Paul and Josh prescribed me a list of stretches way longer than my hamstrings, and an exercise program designed to reprogram my body.
“Think of your body as an out-of-tune guitar,” Paul explained. “If a guitar isn’t in tune, you can’t make music.” The stretches aimed to loosen the tight muscles, and an obscure set of exercises would tighten the loose ones. Paul advised me to surf only in moderation while I worked on my core, and the reasons soon became clear. The day after a particularly harrowing workout, I went surfing, only to find that my torso barely had the strength to initiate a backhand bottom turn. I guess you could consider that progress. At least I knew something was happening.
Under the Hood
According to Paul Chek, “The physical body is the synthesis, the byproduct of your emotions and your thinking, so to look at the physical body without looking at the emotional and spiritual is the equivalent of repeatedly taking your car to the body shop to get fenders repaired with no one ever teaching you to drive.”
The C.H.E.K. program is all-encompassing, and the spiritual and psychological aspects of the program are as important as any other. Walking into either Paul’s or Josh’s office is like walking into the theological section of your local library, only more comprehensive. As far as my program went, that topic would only be covered more fully as I moved further through the program.
My body As a Barometer
One weekend, a month into my regimen, I overindulged. It started with a beer on Friday night and ended on Sunday morning eating French Toast in a Vegas hotel, married. In between those two points, I devoured an entire pizza, ate two cheeseburgers, and had too much to drink. When I weighed in on Monday I had gained 7 pounds. I couldn’t blame my ball and chain (5) for my unprecedented weight gain, so I put it down to gluten and dairy. Almost immediately my lower back pain returned. According to Josh, “Your core muscles go from the lower back and wrap around the gut. Food intolerance creates inflammation in the gut and inhibits the core from working. The core helps to stabilize the lower back and prevents compression and torsion. A pregnant woman can’t activate her inner unit, the same goes for gut inflammation.”
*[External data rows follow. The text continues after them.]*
(* ===== verification/Doubles.v ===== *)
(** * Numbers of type double

    IEEE 754 arithmetic with 53 bits, by the executable specification of the
    Standard Library, the conversions from and to [int], and the one fact that
    clients need: a product that is at most an integer stays at most that
    integer when it is rounded. *)

From Stdlib Require Import SpecFloat.
From S2P Require Import Prelude.

(** ** Operations *)

Definition double : Type := spec_float.
Definition double_prec : Z := 53.
Definition double_emax : Z := 1024.

Definition double_of_int (n : Z) : double := binary_normalize double_prec double_emax n 0 false.
Definition double_mul : double -> double -> double := SFmul double_prec double_emax.
Definition double_div : double -> double -> double := SFdiv double_prec double_emax.

(** The cast to [int] drops the fraction; [None]: the behaviour is undefined. *)
Definition int_of_double (x : double) : option Z :=
  match x with
  | S754_zero _ => Some 0
  | S754_finite s m e =>
      let t := if 0 <=? e then Z.pos m * 2 ^ e else Z.pos m / 2 ^ (- e) in
      let t := if s then - t else t in
      if (- 2 ^ 31 <=? t) && (t <? 2 ^ 31) then Some t else None
  | S754_infinity _ | S754_nan => None
  end.

(** ** Comparison with integers *)

(** [m * 2 ^ e <= n]. *)
Definition scaled_le (m e n : Z) : bool := m * 2 ^ Z.max e 0 <=? n * 2 ^ Z.max (- e) 0.

(** The number is between 0 and [n]. *)
Definition between_zero_and (n : Z) (x : double) : bool :=
  match x with
  | S754_zero _ => true
  | S754_finite false m e => scaled_le (Z.pos m) e n
  | _ => false
  end.

Lemma scaled_le_at k m e n : 0 <= k -> 0 <= k + e -> scaled_le m e n = true <-> m * 2 ^ (k + e) <= n * 2 ^ k.
Proof.
  intros Hk He. unfold scaled_le. rewrite Z.leb_le. set (j := k - Z.max (- e) 0).
  replace (k + e) with (Z.max e 0 + j) by lia. replace k with (Z.max (- e) 0 + j) by lia.
  rewrite !Z.pow_add_r, !Z.mul_assoc by lia. symmetry. rewrite <- Z.mul_le_mono_pos_r; [done|]. apply Z.pow_pos_nonneg; lia.
Qed.

(** Dropping low bits. *)
Lemma scaled_le_shift m e n k : 0 <= k -> scaled_le m e n = true -> scaled_le (m / 2 ^ k) (e + k) n = true.
Proof.
  intros Hk. set (j := Z.abs e + k). rewrite (scaled_le_at j m e n), (scaled_le_at j (m / 2 ^ k) (e + k) n) by lia. intros H.
  etrans; [|exact H]. replace (j + (e + k)) with (k + (j + e)) by lia. rewrite Z.pow_add_r, Z.mul_assoc by lia.
  apply Z.mul_le_mono_nonneg_r; [apply Z.pow_nonneg; lia|]. rewrite Z.mul_comm. apply Z.mul_div_le, Z.pow_pos_nonneg; lia.
Qed.

Lemma scaled_le_exponent m e n : 0 < m -> n < 2 ^ 53 -> scaled_le m e n = true -> e < 53.
Proof.
  intros Hm Hn H. destruct (Z.lt_ge_cases e 53) as [|He]; [done|]. exfalso. rewrite (scaled_le_at 0) in H by lia.
  change (0 + e) with e in H. assert (2 ^ 53 <= 2 ^ e) by (apply Z.pow_le_mono_r; lia). nia.
Qed.

(** The cast stays in the range. *)
Lemma int_of_double_range n x : 0 <= n < 2 ^ 31 -> between_zero_and n x = true -> exists t, int_of_double x = Some t /\ 0 <= t <= n.
Proof.
  intros Hn H. destruct x as [s| | |[] m e]; try done; [exists 0; split; [done|lia]|]. simpl in H. unfold int_of_double.
  assert (Ht : 0 <= (if 0 <=? e then Z.pos m * 2 ^ e else Z.pos m / 2 ^ (- e)) <= n).
  { destruct (Z.leb_spec 0 e).
    - rewrite (scaled_le_at 0) in H by lia. change (0 + e) with e in H. pose proof (Z.pow_nonneg 2 e). lia.
    - rewrite (scaled_le_at (- e)) in H by lia. replace (- e + e) with 0 in H by lia. rewrite Z.mul_1_r in H.
      assert (0 < 2 ^ (- e)) by (apply Z.pow_pos_nonneg; lia). split; [by apply Z.div_pos|].
      apply Z.lt_succ_r, Z.div_lt_upper_bound; lia. }
  set (t := if 0 <=? e then _ else _) in *. clearbody t. cbv zeta. exists t.
  rewrite (proj2 (Z.leb_le _ _)), (proj2 (Z.ltb_lt _ _)) by lia. done.
Qed.

(** ** Shifting *)

(** The mantissa is halved; a bit is remembered if one was lost. *)
Definition lost (r : shr_record) : bool := shr_r r || shr_s r.

Lemma shr_1_spec r : 0 <= shr_m r ->
  shr_m (shr_1 r) = shr_m r / 2 /\ (lost (shr_1 r) = true -> lost r = true \/ shr_m r mod 2 <> 0).
Proof.
  destruct r as [[|[p|p|]|p] b1 b2]; simpl; intros H; try lia; split.
  - done.
  - unfold lost. simpl. auto.
  - rewrite (Zpos_xI p). apply (Z.div_unique_pos _ 2 _ 1); lia.
  - intros _. right. rewrite (Zpos_xI p), Z.add_comm, Z.mul_comm, Z.mod_add by lia. done.
  - rewrite (Zpos_xO p). apply (Z.div_unique_pos _ 2 _ 0); lia.
  - unfold lost. simpl. auto.
  - done.
  - intros _. right. done.
Qed.

Lemma iter_pos_nat {A} (f : A -> A) p x : SpecFloat.iter_pos f p x = Nat.iter (Pos.to_nat p) f x.
Proof.
  revert x. induction p as [p IH|p IH|]; intros x; [| |done]; cbn [SpecFloat.iter_pos]; rewrite !IH.
  - rewrite Pos2Nat.inj_xI, <- Nat.iter_succ_r, <- Nat.iter_add. f_equal. lia.
  - rewrite Pos2Nat.inj_xO, <- Nat.iter_add. f_equal. lia.
Qed.

Lemma iter_shr k m : 0 <= m ->
  let r := Nat.iter k shr_1 (Build_shr_record m false false) in
  shr_m r = m / 2 ^ Z.of_nat k /\ (lost r = true -> m mod 2 ^ Z.of_nat k <> 0).
Proof.
  intros Hm. cbv zeta. induction k as [|k [IH1 IH2]]; [simpl; by rewrite Z.div_1_r|].
  change (Nat.iter (S k) shr_1 ?x) with (shr_1 (Nat.iter k shr_1 x)).
  set (r := Nat.iter k shr_1 _) in *. assert (H0 : 0 <= shr_m r) by (rewrite IH1; apply Z.div_pos; [done|apply Z.pow_pos_nonneg; lia]).
  destruct (shr_1_spec r H0) as [E1 E2]. replace (Z.of_nat (S k)) with (Z.of_nat k + 1) by lia.
  assert (Hp : 0 < 2 ^ Z.of_nat k) by (apply Z.pow_pos_nonneg; lia). rewrite Z.pow_add_r, Z.pow_1_r by lia.
  split; [by rewrite E1, IH1, Z.div_div by lia|]. intros Hl Hz. rewrite Z.rem_mul_r in Hz by lia.
  assert (m mod 2 ^ Z.of_nat k = 0 /\ (m / 2 ^ Z.of_nat k) mod 2 = 0) as [Z1 Z2].
  { pose proof (Z.mod_pos_bound m (2 ^ Z.of_nat k) Hp). pose proof (Z.mod_pos_bound (m / 2 ^ Z.of_nat k) 2 ltac:(lia)). nia. }
  destruct (E2 Hl) as [Hl'|Hb]; [by apply IH2|]. by rewrite IH1 in Hb.
Qed.

(** Shifting right by [k], or not at all when [k] is not positive. *)
Lemma shr_spec m e k : 0 <= m -> exists r,
  shr (Build_shr_record m false false) e k = (r, e + Z.max k 0) /\ shr_m r = m / 2 ^ Z.max k 0 /\
  (lost r = true -> m mod 2 ^ Z.max k 0 <> 0).
Proof.
  intros Hm. destruct k as [|p|p]; simpl; try (exists (Build_shr_record m false false); rewrite Z.add_0_r, Z.div_1_r; done).
  rewrite iter_pos_nat. eexists. split; [done|].
  destruct (iter_shr (Pos.to_nat p) m Hm) as [E1 E2]. rewrite positive_nat_Z in *. done.
Qed.

(** ** Rounding *)

Lemma round_nearest_even_spec r :
  let x := round_nearest_even (shr_m r) (loc_of_shr_record r) in x = shr_m r \/ x = shr_m r + 1 /\ lost r = true.
Proof. destruct r as [m [] []]; simpl; auto. destruct (Z.even m); auto. Qed.

Lemma digits_spec p : 2 ^ (Z.pos (digits2_pos p) - 1) <= Z.pos p.
Proof.
  induction p as [p IH|p IH|]; cbn [digits2_pos]; [| |done]; rewrite Pos2Z.inj_succ;
    replace (Z.succ (Z.pos (digits2_pos p)) - 1) with (Z.succ (Z.pos (digits2_pos p) - 1)) by lia; rewrite Z.pow_succ_r by lia; lia.
Qed.

Definition shift_of (m e : Z) : Z := fexp double_prec double_emax (Zdigits2 m + e) - e.

Lemma shr_fexp_exact m e : shr_fexp double_prec double_emax m e loc_Exact = shr (Build_shr_record m false false) e (shift_of m e).
Proof. done. Qed.

(** The first rounding: to a grid on which the bound lies. *)
Lemma round_scaled_le p e n : 0 <= n < 2 ^ 53 -> scaled_le (Z.pos p) e n = true ->
  exists r, shr_fexp double_prec double_emax (Z.pos p) e loc_Exact = (r, e + Z.max (shift_of (Z.pos p) e) 0) /\ 0 <= shr_m r /\
    scaled_le (round_nearest_even (shr_m r) (loc_of_shr_record r)) (e + Z.max (shift_of (Z.pos p) e) 0) n = true.
Proof.
  intros Hn H. rewrite shr_fexp_exact. set (k := shift_of (Z.pos p) e).
  destruct (shr_spec (Z.pos p) e k ltac:(lia)) as (r & -> & Em & El). exists r.
  assert (Hp : 0 < 2 ^ Z.max k 0) by (apply Z.pow_pos_nonneg; lia).
  split; [done|]. split; [rewrite Em; by apply Z.div_pos|].
  pose proof (round_nearest_even_spec r) as Hr. cbv zeta in Hr.
  destruct Hr as [->|[-> Hl]]; rewrite Em; [apply scaled_le_shift; [lia|done]|]. specialize (El Hl).
  assert (Hk : 0 < k) by (destruct (Z.lt_ge_cases 0 k); [done|]; rewrite Z.max_r, Z.mod_1_r in El by done; done).
  rewrite Z.max_l in * by lia.
  assert (Hd : Z.pos (digits2_pos p) + e <= 53).
  { pose proof (digits_spec p) as Hds. destruct (Z.le_gt_cases (Z.pos (digits2_pos p) + e) 53) as [|Hc]; [done|]. exfalso.
    set (j := Z.abs e). rewrite (scaled_le_at j) in H by lia.
    assert (2 ^ (Z.pos (digits2_pos p) - 1) * 2 ^ (j + e) <= n * 2 ^ j) as Hx.
    { etrans; [|exact H]. apply Z.mul_le_mono_nonneg_r; [apply Z.pow_nonneg; lia|done]. }
    rewrite <- Z.pow_add_r in Hx by lia. 
    assert (2 ^ (53 + j) <= 2 ^ (Z.pos (digits2_pos p) - 1 + (j + e))) as Hy by (apply Z.pow_le_mono_r; lia).
    rewrite (Z.pow_add_r 2 53) in Hy by lia. assert (0 < 2 ^ j) by (apply Z.pow_pos_nonneg; lia). nia. }
  assert (He : e + k <= 0).
  { unfold k, shift_of, fexp, emin, double_prec, double_emax. cbn [Zdigits2]. lia. }
  rewrite (scaled_le_at (- (e + k))) by lia. replace (- (e + k) + (e + k)) with 0 by lia. rewrite Z.mul_1_r.
  rewrite (scaled_le_at (- e)) in H by lia. replace (- e + e) with 0 in H by lia. rewrite Z.mul_1_r in H.
  replace (- e) with (- (e + k) + k) in H by lia. rewrite Z.pow_add_r, Z.mul_assoc in H by lia.
  set (t := n * 2 ^ (- (e + k))) in *. pose proof (Z.div_mod (Z.pos p) (2 ^ k) ltac:(lia)).
  pose proof (Z.mod_pos_bound (Z.pos p) (2 ^ k) Hp). nia.
Qed.

Lemma round_between p e n : 0 <= n < 2 ^ 53 -> scaled_le (Z.pos p) e n = true ->
  between_zero_and n (binary_round_aux double_prec double_emax false (Z.pos p) e loc_Exact) = true.
Proof.
  intros Hn H. destruct (round_scaled_le p e n Hn H) as (r & E & Hm & Hle). unfold binary_round_aux. rewrite E.
  set (m' := round_nearest_even _ _) in *. set (e' := e + _) in *.
  assert (Hm' : 0 <= m') by (pose proof (round_nearest_even_spec r) as Hr; cbv zeta in Hr; fold m' in Hr; lia).
  rewrite shr_fexp_exact. destruct (shr_spec m' e' (shift_of m' e') Hm') as (r2 & -> & Em & _).
  pose proof (scaled_le_shift m' e' n (Z.max (shift_of m' e') 0) ltac:(lia) Hle) as Hle2. rewrite <- Em in Hle2.
  assert (H2 : 0 <= shr_m r2) by (rewrite Em; apply Z.div_pos; [done|apply Z.pow_pos_nonneg; lia]).
  destruct (shr_m r2) as [|q|q]; [done| |lia].
  pose proof (scaled_le_exponent (Z.pos q) _ n (Pos2Z.is_pos q) (proj2 Hn) Hle2). unfold double_prec, double_emax.
  rewrite (proj2 (Z.leb_le _ _)) by lia. exact Hle2.
Qed.

(** A product of which the exact value is at most [n]. *)
Lemma mul_between m1 e1 m2 e2 n : 0 <= n < 2 ^ 53 -> scaled_le (Z.pos (m1 * m2)) (e1 + e2) n = true ->
  between_zero_and n (double_mul (S754_finite false m1 e1) (S754_finite false m2 e2)) = true.
Proof. apply round_between. Qed.

(** A number of the unit interval times a number that is at most [n]. *)
Lemma unit_mul_between n x y : 0 <= n < 2 ^ 53 -> between_zero_and 1 x = true -> between_zero_and n y = true ->
  between_zero_and n (double_mul x y) = true.
Proof.
  intros Hn Hx Hy. destruct x as [[]| | |[] m1 e1]; try done; destruct y as [[]| | |[] m2 e2]; try done.
  apply mul_between; [done|]. simpl in Hx, Hy. set (k1 := Z.abs e1). set (k2 := Z.abs e2).
  rewrite (scaled_le_at k1) in Hx by lia. rewrite (scaled_le_at k2) in Hy by lia. rewrite (scaled_le_at (k1 + k2)) by lia.
  replace (k1 + k2 + (e1 + e2)) with ((k1 + e1) + (k2 + e2)) by lia.
  rewrite Pos2Z.inj_mul, (Z.pow_add_r 2 (k1 + e1) (k2 + e2)), (Z.pow_add_r 2 k1 k2) by lia.
  rewrite Z.mul_1_l in Hx. assert (0 < 2 ^ (k1 + e1) /\ 0 < 2 ^ (k2 + e2)) as [P1 P2] by (split; apply Z.pow_pos_nonneg; lia).
  replace (Z.pos m1 * Z.pos m2 * (2 ^ (k1 + e1) * 2 ^ (k2 + e2))) with ((Z.pos m1 * 2 ^ (k1 + e1)) * (Z.pos m2 * 2 ^ (k2 + e2))) by lia.
  replace (n * (2 ^ k1 * 2 ^ k2)) with (2 ^ k1 * (n * 2 ^ k2)) by lia. apply Z.mul_le_mono_nonneg; lia.
Qed.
For all my good intentions, sticking to the program has become one of the biggest ongoing undertakings of my life—an undertaking that I will continue to pursue based purely on the results I have seen so far. Initially, however, it meant a complete 180 in my normally lax approach to my personal wellbeing. From the minute I left the institute, I became intensely aware of how I felt and moved. My back doesn’t hurt as much now, but this sort of personalized treatment does not come cheap. For a 12-week rehab program Josh charges $1,800, while Paul charges $500 an hour for his time. Luckily I’m saving money, as none of my friends invite me to dinner anymore. They say I’m too picky. (6)
3. All-natural bacon, eggs, Mexican food (no cheese), copious bags of organic corn chips and salsa, fruit sorbet, etc.
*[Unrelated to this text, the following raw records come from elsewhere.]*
(* ===== verification/BootProps.v ===== *)
(** * Theorems about the boot

    [keycheck] keeps its two arrays in step with the devices and reports a
    volume key only when one was read; [init] turns its exit code into the
    choice of the ramdisk. *)

From stdpp Require Import pretty.
From S2P Require Import Prelude Texts Keycheck Init.

(** ** The arrays of keycheck *)

Section Arrays.
Context {E : InputEnv}.

(** [devs]: the devices that are open, in the order of the arrays. *)
Record keys_ok (s : keys) (devs : list string) : Prop := KeysOk {
  k_nfds : nfds s = S (length devs);
  k_notify : is_Some (ufds s !! 0%nat);
  k_fds : forall i d, devs !! i = Some d -> exists rv, ufds s !! S i = Some (PollFd (open_fd d) rv);
  k_names : forall i d, devs !! i = Some d -> device_names s !! S i = Some (Some d)
}.

Definition openable (d : string) : bool := negb (open_fd d <? 0) && negb (ioctl_fails d).

Lemma realloc_array_length {X} (l : list X) n x : length (realloc_array l n x) = n.
Proof. unfold realloc_array. rewrite length_app, length_take, length_replicate. lia. Qed.

Lemma realloc_array_old {X} (l : list X) n x i y : (i < n)%nat -> l !! i = Some y -> realloc_array l n x !! i = Some y.
Proof. intros Hi Hy. unfold realloc_array. rewrite lookup_app_l; [by rewrite lookup_take_lt|]. rewrite length_take. apply lookup_lt_Some in Hy. lia. Qed.

Lemma keys_store_run {X} (l : list X) i x s : (i < length l)%nat -> store l i x s = Ret (<[i := x]> l, s).
Proof. intros Hi. unfold store. by rewrite decide_True. Qed.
4. Not the kind you sit on in bars.
5. Because its only figurative, after all.
6. Special thanks to Josh Ruben from EastWest Healing and Performance and Paul Chek.
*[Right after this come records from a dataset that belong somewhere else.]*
Lemma cat_2d_eq (b : nat) (ts : list Tensor) :
  ts <> [] ->
  Forall (fun t => shape t = [b; last_dim t]) ts ->
  cat ts = Ok (mkTensor [b; list_sum (map last_dim ts)]
                        (cat_rows b (map (fun t => (last_dim t, data t)) ts))).
Proof.
  intros Hne Hall.
  assert (Hf : filter (fun t => negb (legacy_empty t)) ts = ts).
  { clear -Hall. induction Hall as [|t ts Ht _ IH]; simpl; [reflexivity|].
    unfold legacy_empty at 1. rewrite Ht.
    destruct (shape_eqb [b; last_dim t] [0]) eqn:E;
      [apply shape_eqb_eq in E; discriminate|].
    simpl. rewrite IH. reflexivity. }
  assert (H0 : existsb (fun t => (ndim t =? 0)%nat) ts = false).
  { clear -Hall. induction Hall as [|t ts Ht _ IH]; simpl; [reflexivity|].
    unfold ndim at 1. rewrite Ht. simpl. exact IH. }
  assert (Hl : forallb (fun t => shape_eqb (lead_dims t) [b]) ts = true).
  { clear -Hall. induction Hall as [|t ts Ht _ IH]; simpl; [reflexivity|].
    unfold lead_dims at 1. rewrite Ht. simpl.
    rewrite (proj2 (shape_eqb_eq [b] [b]) eq_refl). exact IH. }
  destruct ts as [|t0 ts0]; [congruence|].
  assert (Hl0 : lead_dims t0 = [b]).
  { inversion Hall as [|? ? Ht _]; subst. unfold lead_dims. rewrite Ht. reflexivity. }
  unfold cat. rewrite Hf, H0, Hl0, Hl. cbn [numel fold_right app].
  rewrite Nat.mul_1_r. reflexivity.
Qed.

Lemma collect_batch (obs : Dict.t Tensor) (b : nat) (names : list string) :
  batch_of obs b names = true ->
  exists ts, collect_obs obs names = Ok ts
             /\ map Some ts = map (Dict.get obs) names
             /\ Forall (fun t => shape t = [b; last_dim t]) ts
             /\ Forall (fun t => length (data t) = b * last_dim t) ts.
Proof.
  unfold batch_of. induction names as [|g names IH]; simpl; intros H.
  - exists []. repeat split; constructor.
  - unfold getitem. destruct (Dict.get obs g) as [t|]; [|discriminate].
    apply andb_prop in H. destruct H as [Ht H]. apply andb_prop in Ht.
    destruct Ht as [Hs Hw]. apply shape_eqb_eq in Hs.
    destruct (IH H) as (ts & -> & Hts & F1 & F2).
    exists (t :: ts). simpl. rewrite Hts. repeat split.
    + constructor; assumption.
    + constructor; [|exact F2]. unfold well_shaped in Hw. rewrite Hs in Hw.
      apply Nat.eqb_eq in Hw. rewrite Hw. simpl. lia.
Qed.

Lemma routed_rows (groups : Dict.t (list string)) (role : string)
      (names : list string) (obs : Dict.t Tensor) (b : nat) :
  Dict.get groups role = Some names ->
  names <> [] ->
  batch_of obs b names = true ->
  exists out ts,
    routed groups role obs = Ok out
    /\ map Some ts = map (Dict.get obs) names
    /\ shape out = [b; list_sum (map last_dim ts)]
    /\ forall i, i < b -> row i out = concat (map (row i) ts).
Proof.
  intros Hg Hne Hb. unfold routed, getitem. rewrite Hg.
  destruct (collect_batch obs b names Hb) as (ts & -> & Hts & F1 & F2).
  assert (Hn : ts <> []).
  { destruct ts; [|discriminate]. destruct names; [congruence | discriminate]. }
  rewrite (cat_2d_eq b ts Hn F1). eexists. exists ts.
  split; [reflexivity|]. split; [exact Hts|]. split; [reflexivity|].
  intros i Hi. unfold row at 1. cbn [last_dim shape data last].
  assert (W : list_sum (map last_dim ts)
              = list_sum (map fst (map (fun t => (last_dim t, data t)) ts))).
  { rewrite map_map. reflexivity. }
  rewrite W, cat_rows_row.
  - rewrite map_map. reflexivity.
  - intros p Hp. apply in_map_iff in Hp. destruct Hp as (t & <- & Ht).
    rewrite Forall_forall in F2. apply F2. exact Ht.
  - exact Hi.
Qed.

Section RowLayout.

Context {collab : Collaborators}.

(** X21.  The routers lay the groups out in the configured order: when
    the mapping holds every group of a role as a two-dimensional tensor of
    [b] rows, the router returns a tensor of [b] rows whose row [i] is row
    [i] of the first group, then row [i] of the second, and so on through
    the list.  The order of the list fixes which input columns carry
    which group. *)
Theorem router_row_layout (w : World) (obs : Dict.t Tensor) (b : nat)
        (policy teacher_groups : list string) :
  Dict.get (obs_groups (self w)) "policy" = Some policy ->
  Dict.get (obs_groups (self w)) "teacher" = Some teacher_groups ->
  (policy <> [] -> batch_of obs b policy = true ->
   exists out ts,
     get_student_obs obs w = (Ok out, w)
     /\ map Some ts = map (Dict.get obs) policy
     /\ shape out = [b; list_sum (map last_dim ts)]
     /\ forall i, i < b -> row i out = concat (map (row i) ts))
  /\ (teacher_groups <> [] -> batch_of obs b teacher_groups = true ->
      exists out ts,
        get_teacher_obs obs w = (Ok out, w)
        /\ map Some ts = map (Dict.get obs) teacher_groups
        /\ shape out = [b; list_sum (map last_dim ts)]
        /\ forall i, i < b -> row i out = concat (map (row i) ts)).
Proof.
  intros Hp Ht. split.
  - intros Hne Hb. destruct (routed_rows _ _ _ _ _ Hp Hne Hb) as (out & ts & R & H).
    exists out, ts. rewrite get_student_obs_eq, R. auto.
  - intros Hne Hb. destruct (routed_rows _ _ _ _ _ Ht Hne Hb) as (out & ts & R & H).
    exists out, ts. rewrite get_teacher_obs_eq, R. auto.
Qed.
Coming Next Month: Why you should never say, “One more wave and I’m going in.” Ever.
RECIPE FOR RECONSTRUCTION.
Only eat all-natural organic foods.
No gluten or dairy.
An hour of stretching every day.
Specifically designed 30-minute workouts every other day using:
• An exercise ball
• A foam roller
• A blood pressure cuff
• A Body Blade
• A yoga mat
• A wooden pole
• A high-quality silk sheet.
Mix in a healthy dose of determination.